(* ===== verification/CecCodec.v ===== *)
(** * HDMI CEC messages: what is promised

    Every message that cec-funcs.h can both pack and unpack is a [codec]: the two
    functions, the operands they are meant for, and what unpacking returns.  Messages
    without operands are [request]s. *)

From S2P Require Import Prelude CLib Cec CecMsg.
Open Scope Z_scope.
Open Scope cec_scope.

(** ** Operands *)

Definition is_word (x : Z) : Prop := 0 <= x < 65536.
(** What two decimal digits can say. *)
Definition is_bcd (x : Z) : Prop := 0 <= x < 100.

(** What a cec_ops function finds in its output parameters. *)
Definition digital0 : cec_op_digital_service_id := DigitalServiceId 0 0 0 0 0.

(** A channel with a 6 bit format and a 10 bit major number; the words of an ATSC or of
    another service. *)
Definition digital_ok (d : cec_op_digital_service_id) : Prop :=
  0 <= dig_bcast_system d < 128 /\
  ((service_id_method d = CEC_OP_SERVICE_ID_METHOD_BY_CHANNEL /\ 0 <= word0 d < 64 /\
    0 <= channel_major d < 1024 /\ is_word (channel_minor d)) \/
   (service_id_method d = CEC_OP_SERVICE_ID_METHOD_BY_DIG_ID /\ is_word (word0 d) /\
    is_word (word1 d) /\ is_word (word2 d) /\ (is_atsc (dig_bcast_system d) = true -> word2 d = 0))).

(** The major number of a channel as it is unpacked: its two high bits are shifted by 6
    where 8 were meant, onto the high bits of the other byte. *)
Definition major_back (x : Z) : Z := ((x >> 8) << 6) .| (x .& 0xff).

#### [Problem details]
Word for word, restate all of the data shown above.

#### [Final answer]
(* ===== verification/CecCodec.v ===== *)
(** * HDMI CEC messages: what is promised

    Every message that cec-funcs.h can both pack and unpack is a [codec]: the two
    functions, the operands they are meant for, and what unpacking returns.  Messages
    without operands are [request]s. *)

From S2P Require Import Prelude CLib Cec CecMsg.
Open Scope Z_scope.
Open Scope cec_scope.

(** ** Operands *)

Definition is_word (x : Z) : Prop := 0 <= x < 65536.
(** What two decimal digits can say. *)
Definition is_bcd (x : Z) : Prop := 0 <= x < 100.

(** What a cec_ops function finds in its output parameters. *)
Definition digital0 : cec_op_digital_service_id := DigitalServiceId 0 0 0 0 0.

(** A channel with a 6 bit format and a 10 bit major number; the words of an ATSC or of
    another service. *)
Definition digital_ok (d : cec_op_digital_service_id) : Prop :=
  0 <= dig_bcast_system d < 128 /\
  ((service_id_method d = CEC_OP_SERVICE_ID_METHOD_BY_CHANNEL /\ 0 <= word0 d < 64 /\
    0 <= channel_major d < 1024 /\ is_word (channel_minor d)) \/
   (service_id_method d = CEC_OP_SERVICE_ID_METHOD_BY_DIG_ID /\ is_word (word0 d) /\
    is_word (word1 d) /\ is_word (word2 d) /\ (is_atsc (dig_bcast_system d) = true -> word2 d = 0))).

(** The major number of a channel as it is unpacked: its two high bits are shifted by 6
    where 8 were meant, onto the high bits of the other byte. *)
Definition major_back (x : Z) : Z := ((x >> 8) << 6) .| (x .& 0xff).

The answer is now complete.